The president wants the Pentagon (search) to get $419.3 billion next year, or 4.8 percent more than this year. That total, however, is $3.4 billion below what he planned a year ago for fiscal 2006, which begins Oct. 1.

The figures exclude expenditures for the wars in Iraq and Afghanistan. A few days after sending Congress his budget, Bush plans to ask for another $80 billion for those conflicts for this year. Congress has already provided $25 billion for the wars for 2005.

Feeling much of the pinch in 2006 would be Pentagon purchases of weapons and other major items. Bush would hold such spending next year to $78 billion — $2.4 billion less than he projected for 2006 a year ago.

Weapons systems that would get less next year than in 2005 include the Aegis destroyer (search), the F-22 Raptor fighter (search) and the C-17 cargo plane (search). The Apache helicopter and the Army's future combat system would see increases.

More than half the Pentagon's $19.2 billion increase next year — or $10.8 billion — would be for training, maintenance and other costs associated with keeping the military ready for action. Most of the rest would go for military salaries and construction of bases and housing.

In the longer run, Bush envisions defense spending growing steadily after next year, hitting $502.3 billion by 2011.

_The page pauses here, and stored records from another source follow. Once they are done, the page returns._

Lemma InvSt_register b uuid conn st :
  InvSt b st ->
  exists st',
    select_case Marshal (Register b) (set_client b (mkClient uuid conn (make_chan 0)) st)
      = Some st' /\
    InvSt (Pos.succ b) st' /\ admitted st' = S (admitted st).
Proof.
  intros HI.
  set (cl := mkClient uuid conn (make_chan 0)).
  destruct (register_spec Marshal b (set_client b cl st)) as (h & Hrun & Hh).
  { intros p Hp Hne. unfold live. simpl. rewrite lookup_insert_ne by done.
    by apply HI. }
  eexists. split; [exact Hrun|]. split.
  - apply (InvSt_refresh (Pos.succ b) _ h (InvSt_admit b st cl HI eq_refl)).
    intros p. simpl. rewrite Hh. simpl. case_bool_decide.
    + eexists. split; [done|]. intros c0. apply closed_push.
    + exists (fun cl => cl). by rewrite fmap_same.
  - unfold admitted. simpl. rewrite List.filter_app, length_app. simpl. lia.
Qed.

Lemma InvSt_receive b c st :
  InvSt b st ->
  exists st', receive c st = Some st' /\ InvSt b st' /\ admitted st' = admitted st.
Proof.
  intros HI. unfold receive. destruct (heap st !! c) as [cl|] eqn:E.
  - eexists. split; [done|]. split; [|done].
    apply (InvSt_refresh b st _ HI). intros p.
    destruct (decide (p = c)) as [->|Hne].
    + exists (with_send chan_recv). rewrite lookup_insert_eq, E.
      split; [done|]. intros c0. apply closed_recv.
    + exists (fun cl => cl). rewrite lookup_insert_ne by done. by rewrite fmap_same.
  - by exists st.
Qed.

Lemma step_Inv i w :
  Inv w ->
  exists w',
    step Marshal i w = Some w' /\ Inv w' /\
    admitted (mem w') = admitted (mem w) + admissions [i] /\
    console w' = console w.
Proof.
  intros HI. unfold Inv in *. destruct i as [[conn|[e res]] uuid|c|m|c]; unfold step.
  - destruct (InvSt_register (brk w) uuid conn (mem w) HI) as (st' & Hrun & HI' & Had).
    unfold wsPage. cbv zeta. rewrite Hrun. eexists. split; [done|]. simpl.
    split; [done|]. split; [|done]. unfold admissions. simpl. lia.
  - eexists. split; [done|]. simpl. split; [done|]. split; [|done].
    unfold admissions. simpl. lia.
  - destruct (InvSt_unregister (brk w) c (mem w) HI) as (st' & Hrun & HI' & Had).
    unfold on_mem. rewrite Hrun. eexists. split; [done|]. simpl.
    split; [done|]. split; [|done]. unfold admissions. simpl. lia.
  - destruct (InvSt_broadcast (brk w) m (mem w) HI) as (st' & Hrun & HI' & Had).
    unfold on_mem. rewrite Hrun. eexists. split; [done|]. simpl.
    split; [done|]. split; [|done]. unfold admissions. simpl. lia.
  - destruct (InvSt_receive (brk w) c (mem w) HI) as (st' & Hrun & HI' & Had).
    unfold on_mem. rewrite Hrun. eexists. split; [done|]. simpl.
    split; [done|]. split; [|done]. unfold admissions. simpl. lia.
Qed.

Lemma run_Inv ins w :
  Inv w ->
  exists w',
    run Marshal ins w = Some w' /\ Inv w' /\
    admitted (mem w') = admitted (mem w) + admissions ins /\
    console w' = console w.
Proof.
  revert w. induction ins as [|i ins IH]; intros w HI.
  - exists w. split; [done|]. split; [done|]. unfold admissions. simpl.
    split; [lia|done].
  - destruct (step_Inv i w HI) as (w1 & Hstep & HI1 & Had1 & Hc1).
    destruct (IH w1 HI1) as (w' & Hrun & HI' & Had & Hc).
    exists w'. simpl. rewrite Hstep. simpl. split; [done|]. split; [done|].
    split; [|congruence]. rewrite Had, Had1. unfold admissions. simpl.
    destruct i as [[conn|[e res]] uuid|c|m|c]; simpl; lia.
Qed.

End ServerFacts.

Lemma Inv_main : Inv main.
Proof.
  split; simpl; try done.
  - intros p [cl H]. by rewrite lookup_empty in H.
  - intros p. unfold live. simpl. rewrite !lookup_empty. split; [by intros []|done].
Qed.

Lemma send_range_ignore ks m ig st st' :
  send_range ks m ig st = Some st' -> heap st' !! ig = heap st !! ig.
Proof.
  revert st. induction ks as [|k ks IH]; intros st H; simpl in H.
  - by injection H as <-.
  - destruct (decide (k = ig)) as [->|Hne]; [by apply IH|].
    destruct (send_to k m st) as [st1|] eqn:E; [|done]. simpl in H.
    rewrite (IH _ H). unfold send_to in E.
    destruct (heap st !! k) as [cl|]; [|done]. simpl in E.
    destruct (chan_send m (send cl)) as [c| |]; [| |done];
      injection E as <-; simpl; by rewrite lookup_insert_ne.
Qed.

Lemma ClientManager_start_cons Marshal ev evs st :
  ClientManager_start Marshal (ev :: evs) st =
  select_case Marshal ev st ≫= ClientManager_start Marshal evs.
Proof. done. Qed.

(** * The claims about the manager's loop *)

Section ManagerClaims.

Variable Marshal : Message -> bytes * error.

(** C1. On a broadcast the manager offers the message, without waiting, to
    every registered Connection, whoever sent it. A Connection that takes it
    stays registered and has the message at the end of its queue's history;
    a Connection that cannot take it has its queue closed and is removed in
    the same step, and nothing at all is delivered to it; the others get the
    message all the same. Pointers outside the registry are not touched, and
    no queue gains anything but the message, so no announcement is made. *)
Theorem C1_broadcast_fanout (message : bytes) (st : State) :
  sound st = true ->
  exists st',
    select_case Marshal (Broadcast message) st = Some st' /\
    (forall p, is_Some (clients st !! p) ->
       if accepts st p
       then is_Some (clients st' !! p) /\ gone st' p = false /\
            inbox st' p = inbox st p ++ [message]
       else clients st' !! p = None /\ gone st' p = true /\
            inbox st' p = inbox st p) /\
    (forall p, clients st !! p = None ->
       clients st' !! p = None /\ heap st' !! p = heap st !! p) /\
    (forall p, inbox st' p = inbox st p \/ inbox st' p = inbox st p ++ [message]).
Proof.
  intros Hs. destruct (broadcast_spec Marshal message st Hs) as (c & h & Hrun & Hc & Hh).
  pose proof (proj1 (sound_spec st) Hs) as Hlive.
  eexists. split; [exact Hrun|].
  set (st' := mkState c h _).
  assert (Hin : forall p, is_Some (clients st !! p) ->
            if accepts st p
            then is_Some (clients st' !! p) /\ gone st' p = false /\
                 inbox st' p = inbox st p ++ [message]
            else clients st' !! p = None /\ gone st' p = true /\
                 inbox st' p = inbox st p).
  { intros p Hp. destruct (live_open st p (Hlive p Hp)) as (cl & Hcl & Hopen).
    unfold accepts, gone, inbox. simpl.
    rewrite Hc, Hh, Hcl. rewrite (bool_decide_eq_true_2 _ Hp). simpl.
    unfold accepts, offer. rewrite Hcl.
    destruct (can_accept (send cl)) eqn:Hacc; simpl.
    + rewrite bool_decide_eq_false_2 by (by intros [_ ?]).
      rewrite closed_accept, sent_accept. done.
    + rewrite bool_decide_eq_true_2 by done. done. }
  assert (Hout : forall p, clients st !! p = None ->
            clients st' !! p = None /\ heap st' !! p = heap st !! p).
  { intros p Hp. simpl. rewrite Hc, Hh.
    rewrite bool_decide_eq_false_2 by (rewrite Hp; by intros [[] _]).
    rewrite bool_decide_eq_false_2 by (rewrite Hp; by intros []).
    done. }
  split; [exact Hin|]. split; [exact Hout|].
  intros p. destruct (clients st !! p) as [v|] eqn:E.
  - specialize (Hin p). rewrite E in Hin. specialize (Hin (mk_is_Some _ _ eq_refl)).
    destruct (accepts st p); [right|left]; apply Hin.
  - left. unfold inbox. by rewrite (proj2 (Hout p E)).
Qed.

Also Friday, several federal officials speaking on condition of anonymity said Bush will:

-Seek about $650 million for the Yucca Mountain nuclear waste-storage project north of Las Vegas, or about half what once was envisioned for 2006. Though Bush and Congress approved the project in 2002, opposition has continued and a federal court has rejected proposed radiation safety standards. New standards are being developed.

-Propose slicing farmers' federal payments and other agriculture supports by $587 million in 2006 and $5.7 billion over the next decade. Payments to producers would drop by 5 percent, and the current $360,000 annual ceiling on those payments would be cut to $250,000.

-Move to raise the maximum Pell Grant for students from $4,050 to $4,550 over five years, or by $100 a year. Along with other changes, Bush's financial aid plan would cost about $28 billion over 10 years.

To help pay for it, the president would shrink subsidies the government pays banks to encourage them to make low-interest loans, and to the agencies that insure the loans for the lenders, education department officials said. He would also phase out Perkins loans, 673,000 of which were made to graduate and undergraduate students last year.

-Create $3,000 tax credits to encourage people who don't have public or employer-provided health insurance to buy coverage. The plan, which would cost $74 billion over the next decade, would be part of $140 billion in tax breaks and expenditures aimed at improving health care over the coming 10 years.

Administration officials had already said Bush will seek $60 billion in Medicaid savings over the coming decade. These will come largely from smaller reimbursements to pharmacies, trimming payments to other health providers, and making it harder for parents to qualify for coverage if their assets have been shifted to their children.